## AIM OF THE TASK
Locate the word "state" in the material, then show every line that holds it.

## LISTED ENTRIES
(* ===== verification/DnsperfMain.v ===== *)
(** * dnsperf from its command line to its report (dnsperf.c, [main])

    [main] in two parts, before and after the threads have run.  The theorem follows a run from
    the command line to the report through all components: the options, the start of the
    threads, every interleaving of their steps, the wait, the cleaning up and what is printed. *)

From S2P Require Import Prelude Doubles Edns Tsig ParseUri DohRequest Datafile Net Opt CommandLine Hg64 Stats Queries.
From S2P Require Import Dnsperf IntervalStats NetTcp NetDoh Sockets Setup Finish Report.

Section main.
Context {FI : FileIO} {HM : Hmac} {F : Type} (atof : list Z → F) (micros : F → Z) (EVP_DecodeUpdate : list Z → Z * list Z).
Context (fmt : list Z → real → list Z).

(** What the C library and the build give: [PACKAGE_VERSION], what [inet_ntop] writes for
    an address, and the time of the start as [ctime_r] writes it. *)
Context (version : list Z) (inet_ntop : family → list Z → list Z) (ctime : list Z).

Definition banner : list Z := bytes "DNS Performance Testing Tool" ++ nl ++ bytes "Version " ++ version ++ nl ++ nl.

(** [main] until the threads have been started: what is printed, what [setup] leaves and the
    threads with their sockets; [net] has what the system answers when these are opened. *)
Definition main_begin (sys : system) (net : nat → opening) (args : list (list Z))
    : run (list Z * started * list (threadinfo * list client)) :=
  s ← setup atof micros EVP_DecodeUpdate sys (argv args);
  let cfg := s_config s in
  ths ← start_threads cfg net (Z.to_nat (cf_threads cfg)) [];
  Done (banner ++ print_initial_status (bytes "dnsperf") args (cf_updates cfg) (cf_server_addr cfg)
          (perf_sockaddr_format inet_ntop (cf_server_addr cfg)) ctime (cf_timelimit cfg) (cf_maxruns cfg), s, ths).

(** [main] from the wait on: [poll] is what the wait meets, [now] the time of its end, [nruns]
    how often the input was read, [ts] the threads as they have ended, with the sockets'
    statistics, [lat] and [conn] the histograms of all threads. *)
Definition main_end (cfg : config) (start : Z) (poll : Z → poll_result) (now nruns : Z) (ts : list (threadinfo * list doh))
    (lat conn : option hg64) : run (list Z) :=
  interrupted ← main_wait start (stop_time cfg start) poll;
  '(total, e) ← finish_run (cf_mode cfg) interrupted now ts;
  print_end fmt cfg (cf_latency_histogram cfg) interrupted start nruns (HStats total lat conn) e.

(** A thread has run from where [main] started it to its end: its sender has stopped, and its
    receiver too unless the run was interrupted. *)
Record thread_ran (timeout : Z) (interrupted : bool) (t : threadinfo * list client) (p : sys * list doh) : Prop := {
  ran_steps : runs timeout t.1 p.1;
  ran_sender : ∃ held, snd_at p.1 = SStopped held;
  ran_receiver : rcv_at p.1 = RStopped ∨ interrupted = true ∧ rcv_at p.1 = RIdle;
}.

(** The threads were started by [threadinfo_init], so whatever they have gone through is a run
    in the sense of Dnsperf.v. *)
Lemma threads_ended cfg net ths interrupted ps :
  config_ok cfg → start_threads cfg net (Z.to_nat (cf_threads cfg)) [] = Done ths →
  Forall2 (thread_ran (cf_timeout cfg) interrupted) ths ps →
  Forall (λ p, ended (cf_timeout cfg) interrupted p.1) ps.
Proof.
  intros Hok E Hran. pose proof Hok as [Ht _ _ _ _ _ _ _ _ _ _ _ _ _ _ _].
  pose proof (start_threads_spec cfg net Hok (Z.to_nat (cf_threads cfg)) [] (no_threads cfg net Hok) ltac:(simpl; lia)) as Hs.
  rewrite E in Hs. destruct Hs as [[Hinit _ _ _ _] _]. apply Forall_lookup. intros k p Hp.
  destruct (Forall2_lookup_r _ _ _ _ _ Hran Hp) as (t & Hk & [Hr Hsd Hrc]). split; [|exact Hsd|exact Hrc].
  exact (runs_reachable _ _ _ _ _ _ _ (proj1 (Hinit k t Hk)) _ Hr).
Qed.

Lemma main_begin_started sys net args out s ths :
  main_begin sys net args = Done (out, s, ths) →
  config_ok (s_config s) ∧ start_threads (s_config s) net (Z.to_nat (cf_threads (s_config s))) [] = Done ths.
Proof.
  unfold main_begin. intros Hb. apply bound in Hb as (s' & Es & Hb). apply bound in Hb as (ths' & Et & Hb).
  assert (config_ok (s_config s')) as H0.
  { pose proof (setup_started atof micros EVP_DecodeUpdate sys (argv args)) as Hs. rewrite Es in Hs. exact (proj1 Hs). }
  apply done_triple in Hb. destruct Hb as [H1 H2]. rewrite <- H1, <- H2. exact (conj H0 Et).
Qed.

(** ** Theorem *)

(** C4: A run of dnsperf, from the command line to the report: when [setup] and the start of the
    threads went well, each thread has gone through any interleaving of its sender's and its
    receiver's steps until both ended, and the wait is over, then [main] prints a report; what it
    gives as queries sent, completed and lost are the numbers of queries the threads sent, got
    answers to and timed out, and nothing is interrupted unless the run was.  Completed, lost and
    interrupted ones account for every query sent; they exceed these by at most one per thread
    whose sender stopped holding an id ([kept_of]) and one for each query that was counted as
    answered or timed out while it was being sent and whose sending then failed ([lost_of]).  The
    response codes listed add up to the queries completed. *)
Theorem dnsperf_run sys net args out s ths start poll interrupted now nruns ps lat conn :
  let cfg := s_config s in
  main_begin sys net args = Done (out, s, ths) →
  main_wait start (stop_time cfg start) poll = Done interrupted →
  Forall2 (thread_ran (cf_timeout cfg) interrupted) ths ps →
  (Z.of_nat (sent_of ps + lost_of ps + length ps) < 2 ^ 63)%Z → hist_ok (cf_latency_histogram cfg) lat →
  ∃ total pre post,
    main_end cfg start poll now nruns (map (λ p, (ti p.1, p.2)) ps) lat conn =
      Done (pre ++ print_counts fmt (if cf_updates cfg then bytes "Updates" else bytes "Queries") total ++ post) ∧
    num_sent total = Z.of_nat (sent_of ps) ∧ num_completed total = Z.of_nat (completed_of ps) ∧
    num_timedout total = Z.of_nat (timedout_of ps) ∧
    (num_sent total ≤ num_completed total + num_timedout total + num_interrupted total
       ≤ num_sent total + Z.of_nat (kept_of ps + lost_of ps))%Z ∧
    (interrupted = false → num_interrupted total = 0%Z) ∧
    num_completed total = u64 (sumZ (rcodecounts total)).
Proof.
  intros cfg Hb Hw Hran Hbound Hlat. apply main_begin_started in Hb as [Hok Et].
  destruct (dnsperf_report_adds_up fmt cfg (cf_latency_histogram cfg) (cf_timeout cfg) interrupted start nruns now lat conn ps
    (threads_ended _ _ _ _ _ Hok Et Hran) Hbound Hlat) as (total & e & pre & post & Ef & Ep & H).
  exists total, pre, post. split; [|exact H]. unfold main_end. rewrite (then_run _ _ _ Hw), (then_run _ _ _ Ef). exact Ep.
Qed.
End main.

(** *** A run *)

(** dnsperf with [-v]: one thread, which sends a query and gets an answer. *)
Notation small_main := (main_begin (FI := chunked_io) (HM := plain_hmac) (F := Z) (λ _, 0%Z) id (λ s, (0%Z, s))
  (bytes "2.9.0") (λ _ _, bytes "127.0.0.1") (bytes "Thu Jan  1 00:00:00 1970" ++ nl) small_system (λ j, plain_opening (5 + Z.of_nat j)) [bytes "-v"]).

Lemma small_setup :
  match setup (FI := chunked_io) (HM := plain_hmac) (F := Z) (λ _, 0%Z) id (λ s, (0%Z, s)) small_system (argv [bytes "-v"]) with
  | Done s =>
      let c := s_config s in
      (cf_max_outstanding c, cf_max_qps c, cf_clients c, cf_threads c) = (100, 0, 1, 1)%Z ∧
      (cf_timelimit c, cf_latency_histogram c, cf_updates c) = (0%Z, false, false) ∧
      sa_family (tr_server (transport_of c)) = sa_family (tr_local (transport_of c)) ∧
      perf_sockaddr_port (tr_local (transport_of c)) = 0%Z
  | _ => False
  end.
Proof. vm_compute. repeat split. Qed.

Lemma small_started :
  ∃ out s t, small_main = Done (out, s, [t]) ∧ threadinfo_init 100 0 1 1 0 = Done t.1 ∧
    cf_timelimit (s_config s) = 0%Z ∧ cf_latency_histogram (s_config s) = false ∧ cf_updates (s_config s) = false.
Proof.
  pose proof (setup_started (FI := chunked_io) (HM := plain_hmac) (F := Z) (λ _, 0%Z) id (λ s, (0%Z, s)) small_system
    (argv [bytes "-v"])) as Hs.
  pose proof small_setup as Hc. unfold main_begin.
  destruct (setup _ _ _ _ _) as [s| | | |]; [|destruct Hc..]. destruct Hs as [Hok _].
  destruct Hc as (H1 & H2 & Hf & Hp). injection H1 as M1 M2 M3 M4. injection H2 as T1 T2 T3.
  rewrite (then_run (Done s) _ s eq_refl). pose proof (start_threads_spec _ (λ j, plain_opening (5 + Z.of_nat j)) Hok 1 [] (no_threads _ _ Hok)) as Ht.
  rewrite M4 in Ht |- *. specialize (Ht ltac:(simpl; lia)). change (Z.to_nat 1) with 1.
  destruct (start_threads (s_config s) _ 1 []) as [ths| |c| |]; [|destruct Ht| |destruct Ht..].
  - destruct Ht as [[Hi _ _ _ _] Hl]. destruct ths as [|t [|]]; [discriminate| |discriminate].
    rewrite (then_run (Done [t]) _ [t] eq_refl). eexists _, s, t. split; [reflexivity|].
    destruct (Hi 0 t eq_refl) as [E _]. rewrite M1, M2, M3, M4 in E. exact (conj E (conj T1 (conj T2 T3))).
  - destruct Ht as (_ & k & _ & [Hr|[[Hr _]|Hr]]); [contradiction..|]. destruct Hr. unfold opens, plain_opening.
    cbn [op_memory op_fd op_bind op_flags op_setfl op_libraries op_connect]. split_and!; try lia; done.
Qed.

Lemma dnsperf_run_witness :
  ∃ out s t x total pre post, small_main = Done (out, s, [t]) ∧ runs (cf_timeout (s_config s)) t.1 x ∧
    main_end (λ _ _, bytes "?") (s_config s) 0 (λ _, PollReady false) 50 1 [(ti x, [])] None None =
      Done (pre ++ print_counts (λ _ _, bytes "?") (bytes "Queries") total ++ post) ∧
    num_sent total = 1%Z ∧ num_completed total = 1%Z.
Proof.
  destruct small_started as (out & s & t & E & Ei & Htl & Hhist & Hup).
  destruct (one_query_answered_from (cf_timeout (s_config s)) t.1 Ei) as [x R]. clear Ei.
  set (a := Sys x (SStopped None) RStopped (History 1 0 1 0)) in R.
  destruct (dnsperf_run (FI := chunked_io) (HM := plain_hmac) (F := Z) (λ _, 0%Z) id (λ s, (0%Z, s)) (λ _ _, bytes "?")
    (bytes "2.9.0") (λ _ _, bytes "127.0.0.1") (bytes "Thu Jan  1 00:00:00 1970" ++ nl) small_system (λ j, plain_opening (5 + Z.of_nat j)) [bytes "-v"] out s [t]
    0 (λ _, PollReady false) false 50 1 [(a, [])] None None) as (total & pre & post & Em & H1 & H2 & _).
  - exact E.
  - unfold stop_time. rewrite Htl. reflexivity.
  - constructor; [|constructor]. split; [exact R|by exists None|by left].
  - reflexivity.
  - rewrite Hhist. discriminate.
  - rewrite Hup in Em. exists out, s, t, a, total, pre, post.
    split; [exact E|]. split; [exact R|]. split; [exact Em|]. split; [exact H1|exact H2].
Defined.
(** the index of a query, its message id and its socket determine each other: the id fits
    in 16 bits, and a response with the id that arrives on the socket is looked up at the
    index, so the callback for a sent query never fails its assertion. *)
Theorem resperf_ids cfg q qid sock :
  cfg_ok cfg → (nsocks cfg * 65536 ≤ 2 ^ 32)%Z → (0 ≤ q < max_outstanding cfg)%Z →
  (0 ≤ qid < 65536)%Z → (0 ≤ sock < nsocks cfg)%Z →
  (0 ≤ q / nsocks cfg < 65536 ∧ 0 ≤ q mod nsocks cfg < nsocks cfg)%Z ∧
  (u32 (u32 (qid * nsocks cfg) + sock) = q ↔ qid = q / nsocks cfg ∧ sock = q mod nsocks cfg)%Z ∧
  (∀ x, Inv cfg x → returns (net_sent cfg (q / nsocks cfg) (q mod nsocks cfg) x) (λ '(_, x'), Inv cfg x')).
Proof.
  intros Hcfg Hn Hq Hqid Hsock. pose proof Hcfg as [Hn1 _ Hids _].
  pose proof (Z.div_mod q (nsocks cfg) ltac:(lia)) as Hdm.
  pose proof (Z.mod_pos_bound q (nsocks cfg) ltac:(lia)) as Hm.
  assert (0 ≤ q / nsocks cfg < 65536)%Z as Hd.
  { split; [apply Z.div_pos; lia|apply Z.div_lt_upper_bound; lia]. }
  split; [done|]. split.
  - assert (qid * nsocks cfg + sock < 2 ^ 32)%Z by nia.
    rewrite (u32_small (qid * _)), u32_small by nia. split.
    + intros <-. split; [apply (Z.div_unique _ _ _ sock)|apply (Z.mod_unique _ _ qid)]; lia.
    + intros [-> ->]. lia.
  - intros x (os & ins & Hinv).
    destruct (net_sent_spec cfg Hcfg 0 os ins (q / nsocks cfg) (q mod nsocks cfg) x Hinv) as (x' & -> & Hi & _);
      [lia|lia|lia|]. by exists os, ins.
Qed.

(** A round once the time for responses is over: the loop is left, or a phase is completed. *)
Definition rank (p : phase) : nat := match p with PHASE_RAMP => 2 | PHASE_SUSTAIN => 1 | PHASE_WAIT => 0 end.

Definition since (cfg : config) (now : Z) : Z := u64 (now - time_of_program_start cfg).

Lemma send_step_phase cfg i x :
  match send_step cfg i x with
  | Done (_, x') => rank (cur_phase x') ≤ rank (cur_phase x) ∧ time_now x' = time_now x
  | _ => True
  end.
Proof.
  unfold send_step. rewrite (bind_Done get _ _ _ _ eq_refl). destruct (decide (cur_phase x = PHASE_WAIT)); [done|].
  cbv zeta. set (c := s32 _).
  assert (∃ x1, ((if decide (max_fall_behind cfg ≠ 0 ∧ max_fall_behind cfg ≤ u32 c)%Z
     then modify enter_wait_phase else mret ()) : M state ()) x = Done ((), x1) ∧
     rank (cur_phase x1) ≤ rank (cur_phase x) ∧ time_now x1 = time_now x) as (x1 & E1 & Hr1 & Ht1).
  { destruct (decide _); [eexists; split; [done|]; simpl; split; [lia|done]|by exists x]. }
  rewrite (bind_Done _ _ _ _ _ E1). destruct (decide (0 < c)%Z); [|done].
  pose proof (do_one_line_phase cfg (in_ready i) (in_line i) (in_send i) x1) as Hd.
  unfold mbind at 1, M_bind at 1. destruct (do_one_line _ _ _ _ x1) as [[r x2]| | | |]; try done.
  injection Hd as Hp2 Ht2. unfold mbind at 1, M_bind at 1.
  destruct (decide (r = PERF_R_SUCCESS)) as [Hr|Hr].
  - rewrite (bind_Done get _ _ _ _ eq_refl).
    pose proof (keeps_update_bucket phase_time (λ _ _, eq_refl) cfg (time_now x2) count_query x2) as Hb.
    destruct (update_bucket _ _ _ _) as [[u x3]| | | |]; try done. injection Hb as Hp3 Ht3.
    rewrite decide_False by congruence. cbn. rewrite Hp3, Hp2, Ht3, Ht2. done.
  - cbn [mret M_ret]. destruct (decide (r = PERF_R_NOMORE)); cbn; [split; [lia|by rewrite Ht2]|].
    by rewrite Hp2, Ht2.
Qed.
Lemma round_late cfg i sk x :
  cfg_ok cfg → (ramp_time cfg ≤ traffic_time cfg ≤ end_time cfg)%Z → Inv cfg x → input_ok cfg i →
  (0 ≤ sk < nsocks cfg)%Z → (end_time cfg ≤ since cfg (time_now x))%Z →
  match round cfg i sk x with
  | Done (None, x') => rank (cur_phase x) = 0
  | Done (Some s, x') =>
      Inv cfg x' ∧ (0 ≤ s < nsocks cfg)%Z ∧ rank (cur_phase x') < rank (cur_phase x) ∧ time_now x' = in_now i
  | Exit c => c = 1%Z
  | _ => False
  end.
Proof.
  intros Hcfg Hord Hinv Hi Hsk Hlate. pose proof (round_inv cfg Hcfg i sk Hi Hsk x Hinv) as Hsafe. revert Hsafe.
  unfold round. rewrite (bind_Done get _ _ _ _ eq_refl). fold (since cfg (time_now x)).
  assert (∃ b x1, phase_step cfg (since cfg (time_now x)) x = Done (b, x1) ∧
    (if b then rank (cur_phase x) = 0 else rank (cur_phase x1) < rank (cur_phase x))) as (b & x1 & E1 & Hb).
  { unfold phase_step. rewrite (bind_Done get _ _ _ _ eq_refl).
    destruct (cur_phase x); [rewrite decide_True by lia|rewrite decide_True by lia|]; cbn;
      [by exists false, (enter_sustain_phase x); simpl; auto|by exists false, (enter_wait_phase x); simpl; auto|].
    rewrite bool_decide_eq_true_2 by done. by exists true, x. }
  rewrite (bind_Done _ _ _ _ _ E1). destruct b; [done|].
  pose proof (send_step_phase cfg i x1) as Hs. unfold mbind at 1, M_bind at 1. unfold mbind at 4, M_bind at 4.
  destruct (send_step cfg i x1) as [[u x2]| | | |]; try done. destruct Hs as [Hr2 _].
  pose proof (responses_frame phase_time cfg (in_recvs i) sk (λ _ _, eq_refl) (λ _ _, eq_refl) (λ _ _ _, eq_refl)
                (λ _, eq_refl) (λ _ _, eq_refl) x2) as Hf.
  unfold mbind at 1, M_bind at 1. unfold mbind at 3, M_bind at 3.
  destruct (responses_step cfg (in_recvs i) sk x2) as [[s3 x3]| | | |]; try done. injection Hf as Hp3 _.
  pose proof (retire_frame phase_time cfg (S (Z.to_nat (max_outstanding cfg))) (λ _ _, eq_refl) (λ _, eq_refl)
                (λ _, eq_refl) x3) as Hf.
  unfold mbind at 1, M_bind at 1. unfold mbind at 2, M_bind at 2.
  destruct (retire_old_queries cfg _ x3) as [[u' x4]| | | |]; try done. injection Hf as Hp4 _.
  intros [Hsafe Hs3]. refine (conj Hsafe (conj Hs3 (conj _ eq_refl))). change (rank (cur_phase x4) < rank (cur_phase x)).
  rewrite Hp4, Hp3. lia.
Qed.

(** C28: the test ends: once the clock has passed the end of the test, the loop is left within
    three rounds, whatever is still outstanding. *)
Theorem resperf_terminates cfg x inputs sk :
  cfg_ok cfg → (ramp_time cfg ≤ traffic_time cfg ≤ end_time cfg)%Z → Inv cfg x →
  (0 ≤ sk < nsocks cfg)%Z → Forall (λ i, input_ok cfg i ∧ end_time cfg ≤ since cfg (in_now i))%Z inputs →
  (end_time cfg ≤ since cfg (time_now x))%Z → 3 ≤ length inputs →
  match rounds cfg inputs sk x with
  | Done (None, _) => True
  | Exit c => c = 1%Z
  | _ => False
  end.
Proof.
  intros Hcfg Hord Hinv Hsk Hin Hlate Hlen.
  assert (rank (cur_phase x) < length inputs) as Hr by (destruct (cur_phase x); simpl; lia). clear Hlen.
  revert x sk Hsk Hinv Hlate Hr. induction Hin as [|i inputs [Hi Hnow] Hin IH]; intros x sk Hsk Hinv Hlate Hr;
    [simpl in Hr; lia|].
  cbn [rounds]. pose proof (round_late cfg i sk x Hcfg Hord Hinv Hi Hsk Hlate) as Hl.
  unfold mbind, M_bind. destruct (round cfg i sk x) as [[[s'|] x']| | | |]; try done.
  destruct Hl as (Hinv' & Hs' & Hrank & Ht). simpl in Hr. apply IH; [done|done| |lia]. by rewrite Ht.
Qed.
#[export, refine] Instance rvar_variables : Variables rvar := {| place := rvar_place; place_type := rvar_type |}.
Proof.
  - intros []; vm_compute; lia.
  - assert (∀ v, all_rvars !! pred (rvar_place v) = Some v) as Hinv by (by intros []).
    intros v1 v2 E. apply (inj Some). by rewrite <- !Hinv, E.
Defined.

Definition DEFAULT_SOCKET_BUFFER : Z := 32.
Definition DEFAULT_RESPERF_TIMEOUT : Z := 45.
Definition DEFAULT_RAMP_TIME : Z := 60.
Definition DEFAULT_SUSTAIN_TIME : Z := 0.
Definition DEFAULT_MAX_FALL_BEHIND : Z := 1000.
(** [DEFAULT_BUCKET_INTERVAL * MILLION] and [wait_time]. *)
Definition DEFAULT_INTERVAL_US : Z := 500000.
Definition WAIT_TIME : Z := 40 * MILLION.
(** * Spectral-subtraction denoiser: a shallow embedding of the Go backend

    The embedded program is the Go backend of the noise-cancellation service:
    the radix-2 FFT kernel ([FFT], [IFFT], [bitReverse], [reverseBits],
    [isPowerOf2]), the Hann window ([HannWindow]), the framing helpers of
    denoise.go ([extractFrame], [applyWindow], [realToComplex], [normalize]),
    the pipeline [Denoise] and the 16-bit PCM WAV codec ([ReadWAV],
    [WriteWAV]).

    Modelling choices.
    - [float64] is an interface ([Float64]): the program is written once over
      it.  Two instances are given: exact real arithmetic ([R_Float64], the
      reading "up to rounding") and IEEE binary64 ([prim_Float64], Rocq's
      primitive floats, with Go's math library left as a parameter).
    - Slices are references into a heap of arrays; every Go function is a
      computation in a state-and-panic monad over that heap, so that aliasing
      and in-place updates are those of the source.
    - Go's [int] is modelled by [nat] where it counts or indexes (every such
      value is bounded by the length of an allocated slice, so no 64-bit
      wrap-around can occur) and by [Z] where it is data (sample rate, PCM
      sample values), with the conversions to fixed-width types written out. *)

From Stdlib Require Import ZArith List Lia Reals Lra QArith Floats Ascii String.
From stdpp Require Import base list.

## RESPONSE TO THIS TASK
     then modify enter_wait_phase else mret ()) : M state ()) x = Done ((), x1) ∧
      computation in a state-and-panic monad over that heap, so that aliasing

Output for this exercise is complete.